At RSGS, we know that we can make a real difference for many of our young people and future generations.  But to do that, we need your help.  We are determined to accelerate our efforts to engage younger people more, involve them more, provide more opportunities and platforms for them, and give them some decision-making powers.  We want to begin by establishing a Young Geographers Committee, by running another Young Geographer magazine mentoring project, and by creating a fund for travel and outdoor activity and fieldwork – something we hope we can build up over the next five years.

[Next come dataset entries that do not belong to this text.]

Lemma record_token_lookup t tok w :
  record_token t tok !! w = extend_entry (t !! w) (locations_of w [tok]).
Proof.
  unfold record_token, locations_of. cbn [List.filter].
  destruct (TokenType_eqb (Token.type tok) IDENTIFIER) eqn:Hty.
  - apply TokenType_eqb_eq in Hty. rewrite Hty. simpl.
    destruct (String.eqb (lexeme tok) w) eqn:Hw.
    + apply String.eqb_eq in Hw. subst w. simpl.
      destruct (t !! lexeme tok) as [e|] eqn:E.
      * rewrite (record_occurrence_old _ _ _ _ E). apply lookup_insert_eq.
      * rewrite (record_occurrence_new _ _ _ E). apply lookup_insert_eq.
    + apply String.eqb_neq in Hw. simpl.
      destruct (t !! lexeme tok) as [e|] eqn:E.
      * rewrite (record_occurrence_old _ _ _ _ E). now apply lookup_insert_ne.
      * rewrite (record_occurrence_new _ _ _ E). now apply lookup_insert_ne.
  - apply TokenType_eqb_neq in Hty. simpl.
    destruct (Token.type tok); try reflexivity. contradiction.
Qed.

Lemma locations_of_cons w tok ts :
  locations_of w (tok :: ts) = (locations_of w [tok] ++ locations_of w ts)%list.
Proof.
  unfold locations_of. cbn [List.filter]. destruct (_ && _); reflexivity.
Qed.

Lemma fold_record_token_lookup ts t w :
  fold_left record_token ts t !! w
  = extend_entry (t !! w) (locations_of w ts).
Proof.
  revert t. induction ts as [|tok ts IH]; intros t; [reflexivity|].
  simpl fold_left. rewrite IH, record_token_lookup, extend_entry_app.
  now rewrite <- locations_of_cons.
Qed.

(** One call of [read_identifier]. *)
Lemma read_identifier_records self :
  exists tok self',
    read_identifier self = Ok tok self'
    /\ (Token.type tok = IDENTIFIER ->
        let w := lexeme tok in
        let L := (Token.line tok, Token.column tok) in
        Token.value tok = VStr w
        /\ keywords !! w = None
        /\ L = (line self, column self)
        /\ (symbol_table self !! w = None ->
            symbol_table self' !! w
            = Some {| first_seen := L; occurrences := [L] |})
        /\ (forall e, symbol_table self !! w = Some e ->
            symbol_table self' !! w
            = Some {| first_seen := first_seen e;
                      occurrences := occurrences e ++ [L] |})
        /\ (forall w', w' <> w ->
            symbol_table self' !! w' = symbol_table self !! w')).
Proof.
  pose proof (read_identifier_spec self) as P.
  destruct (read_identifier self) as [tok self'|e self'|]; simpl in P;
    [|contradiction..].
  exists tok, self'. split; [reflexivity|].
  destruct P as (_ & _ & Ht & _ & w & _ & _ & ->).
  simpl. intros Hty. unfold lexeme. simpl.
  assert (Hkw : keywords !! w = None).
  { destruct (keywords !! w) as [ty|] eqn:E; [|reflexivity].
    apply keywords_types in E. simpl in Hty. tauto. }
  unfold record_token in Ht. simpl in Ht. rewrite Hty in Ht.
  unfold lexeme in Ht. simpl in Ht. rewrite Ht.
  splits; auto.
  - intros Hnone. rewrite (record_occurrence_new _ _ _ Hnone).
    apply lookup_insert_eq.
  - intros e He. rewrite (record_occurrence_old _ _ _ _ He).
    apply lookup_insert_eq.
  - intros w' Hne. destruct (symbol_table self !! w) as [e|] eqn:E.
    + rewrite (record_occurrence_old _ _ _ _ E). now apply lookup_insert_ne.
    + rewrite (record_occurrence_new _ _ _ E). now apply lookup_insert_ne.
Qed.

Lemma maximal_prefix_unique p w r w' r' :
  string_forall p w = true -> string_forall p w' = true ->
  match r with "" => true | String c _ => negb (p c) end = true ->
  match r' with "" => true | String c _ => negb (p c) end = true ->
  w ++ r = w' ++ r' ->
  w = w' /\ r = r'.
Proof.
  revert w'. induction w as [|c w IH]; intros [|c' w'] Hw Hw' Hr Hr' Heq.
  - auto.
  - exfalso. rewrite append_nil, append_cons in Heq. subst r.
    simpl in Hw'. apply andb_true_iff in Hw'. destruct Hw' as [Hc _].
    rewrite Hc in Hr. discriminate.
  - exfalso. rewrite append_nil, append_cons in Heq. subst r'.
    simpl in Hw. apply andb_true_iff in Hw. destruct Hw as [Hc _].
    rewrite Hc in Hr'. discriminate.
  - rewrite !append_cons in Heq. injection Heq as <- Heq.
    simpl in Hw, Hw'. apply andb_true_iff in Hw. apply andb_true_iff in Hw'.
    destruct (IH w') as [-> ->]; tauto.
Qed.

Lemma get_next_token_at_letter s c r :
  pending s = String c r -> isalpha c || (c =c "_") = true ->
  get_next_token s = read_identifier s.
Proof.
  intros Hp Hal.
  destruct (identchar_plain c (isalpha_identchar c Hal)) as [Hsp Hsl].
  unfold get_next_token, bind at 1.
  unfold fuel_of, while; fold (@while unit Token).
  rewrite cur_is_pending, Hp.
  unfold bind at 1, get. rewrite current_char_pending, Hp.
  cbv beta iota delta [shead]. rewrite Hsp, Hsl, Hal.
  cbn [andb orb]. cbv beta iota.
  unfold bind. destruct (read_identifier s); reflexivity.
Qed.

(** A word at the cursor that is not a keyword. *)
Lemma scan_of_an_identifier s c w rest :
  pending s = String c w ++ rest ->
  isalpha c || (c =c "_") = true ->
  string_forall identchar w = true ->
  match rest with "" => true | String d _ => negb (identchar d) end = true ->
  keywords !! String c w = None ->
  exists s',
    get_next_token s
    = Ok (Token.mk IDENTIFIER (VStr (String c w)) (line s) (column s)) s'
    /\ pending s' = rest
    /\ symbol_table s'
       = record_occurrence (String c w) (line s, column s) (symbol_table s).
Proof.
  intros Hp Hc Hw Hrest Hkw. rewrite append_cons in Hp.
  rewrite (get_next_token_at_letter _ _ _ Hp Hc).
  pose proof (read_identifier_spec s) as P.
  destruct (read_identifier s) as [tok s'|e s'|]; simpl in P;
    [|contradiction..].
  destruct P as (_ & _ & Ht & Hcur & w' & Hp' & Hw' & ->).
  rewrite cur_is_pending in Hcur.
  destruct (maximal_prefix_unique identchar w' (pending s') (String c w) rest)
    as [-> Hrest'].
  - exact Hw'.
  - simpl. now rewrite (isalpha_identchar c Hc), Hw.
  - destruct (pending s'); [reflexivity|]. now rewrite Hcur.
  - exact Hrest.
  - rewrite <- Hp', Hp. now rewrite append_cons.
  - rewrite Hkw in *. exists s'. splits; auto.
Qed.

(** C6: a word [w] that is not a keyword, scanned at the location [L] of
    the cursor, is returned as the [IDENTIFIER] token [w] located at [L],
    and it is recorded: if the table has no entry for [w] (the first scan
    of [w]), the scan creates one with [first_seen = L] and the occurrence
    list [[L]]; if it has one, the scan appends [L] to its occurrence list
    and leaves [first_seen] as it was; no other entry changes.  This is the
    work of [read_identifier], which always returns a token and records it
    in this way whenever it is an [IDENTIFIER].  Hence, over any run of
    scans, the entry of [w] is the one the run started with, extended by
    the locations of the [IDENTIFIER] tokens [w] in the order of the scans:
    when there was none, [first_seen] is the location of the first scan
    and the occurrence list holds the locations of all of them. *)
Theorem C6_identifier_occurrences :
  (forall s c w rest,
     pending s = String c w ++ rest ->
     isalpha c || (c =c "_") = true ->
     string_forall identchar w = true ->
     match rest with "" => true | String d _ => negb (identchar d) end = true ->
     keywords !! String c w = None ->
     let L := (line s, column s) in
     exists s',
       get_next_token s
       = Ok (Token.mk IDENTIFIER (VStr (String c w)) (line s) (column s)) s'
       /\ pending s' = rest
       /\ (symbol_table s !! String c w = None ->
           symbol_table s' !! String c w
           = Some {| first_seen := L; occurrences := [L] |})
       /\ (forall e, symbol_table s !! String c w = Some e ->
           symbol_table s' !! String c w
           = Some {| first_seen := first_seen e;
                     occurrences := occurrences e ++ [L] |})
       /\ (forall w', w' <> String c w ->
           symbol_table s' !! w' = symbol_table s !! w'))
  /\ (forall self,
        exists tok self',
          read_identifier self = Ok tok self'
          /\ (Token.type tok = IDENTIFIER ->
              let w := lexeme tok in
              let L := (Token.line tok, Token.column tok) in
              Token.value tok = VStr w
              /\ keywords !! w = None
              /\ L = (line self, column self)
              /\ (symbol_table self !! w = None ->
                  symbol_table self' !! w
                  = Some {| first_seen := L; occurrences := [L] |})
              /\ (forall e, symbol_table self !! w = Some e ->
                  symbol_table self' !! w
                  = Some {| first_seen := first_seen e;
                            occurrences := occurrences e ++ [L] |})
              /\ (forall w', w' <> w ->
                  symbol_table self' !! w' = symbol_table self !! w')))
  /\ (forall self ts self1 w,
        scanned self ts self1 ->
        symbol_table self1 !! w
        = extend_entry (symbol_table self !! w) (locations_of w ts)).
Proof.
  split; [|split].
  - intros s c w rest Hp Hc Hw Hrest Hkw L.
    destruct (scan_of_an_identifier s c w rest Hp Hc Hw Hrest Hkw)
      as (s' & Hget & Hp' & Ht).
    exists s'. rewrite Ht. splits; auto.
    + intros Hnone. rewrite (record_occurrence_new _ _ _ Hnone).
      apply lookup_insert_eq.
    + intros e He. rewrite (record_occurrence_old _ _ _ _ He).
      apply lookup_insert_eq.
    + intros w' Hne.
      destruct (symbol_table s !! String c w) as [e|] eqn:E.
      * rewrite (record_occurrence_old _ _ _ _ E). now apply lookup_insert_ne.
      * rewrite (record_occurrence_new _ _ _ E). now apply lookup_insert_ne.
  - apply read_identifier_records.
  - intros self ts self1 w Hsc.
    rewrite (scanned_table _ _ _ Hsc). apply fold_record_token_lookup.
Qed.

With your help, we can do so much more.  We can encourage and support more young people to study, learn about and explore the world.  With your help, we can provide individual and group mentoring and guidance, and create exciting and rewarding opportunities for participation.  With your help, we can empower more young people to feel they have control over their futures, we can provide outlets for their concerns, and we can use our contacts and platforms to give them more of a voice.  With your help, we can use our networks and strategies to help solve some of the most critical global issues, and we can help influence policy to ensure that science and young people’s interests are being upheld.

Of course, we can’t do it all and we can’t reach everyone.  But with your help we would like to build a Future Generations Fund to better resource the work we can do with and for young people, to provide support for young people directly and indirectly, now and into the future, and to underpin our future-focused policy and educational work.  At the same time, we can use this example to encourage governments and others to create future generations funds of their own, and so maximise the impact of our own efforts and energy.

We all treasure the legacy of those who inspired us in our youth and helped to shape our lives.  We all treasure the legacy of our real-life experiences, travelling and exploring near home or further afield.  And we all want to feel we have some influence over issues that affect us, and that life can be full of hope and possibilities.  Please help us to bring this special legacy to our young people today – help us to build up our Future Generations Fund.

Together, let’s inspire future generations.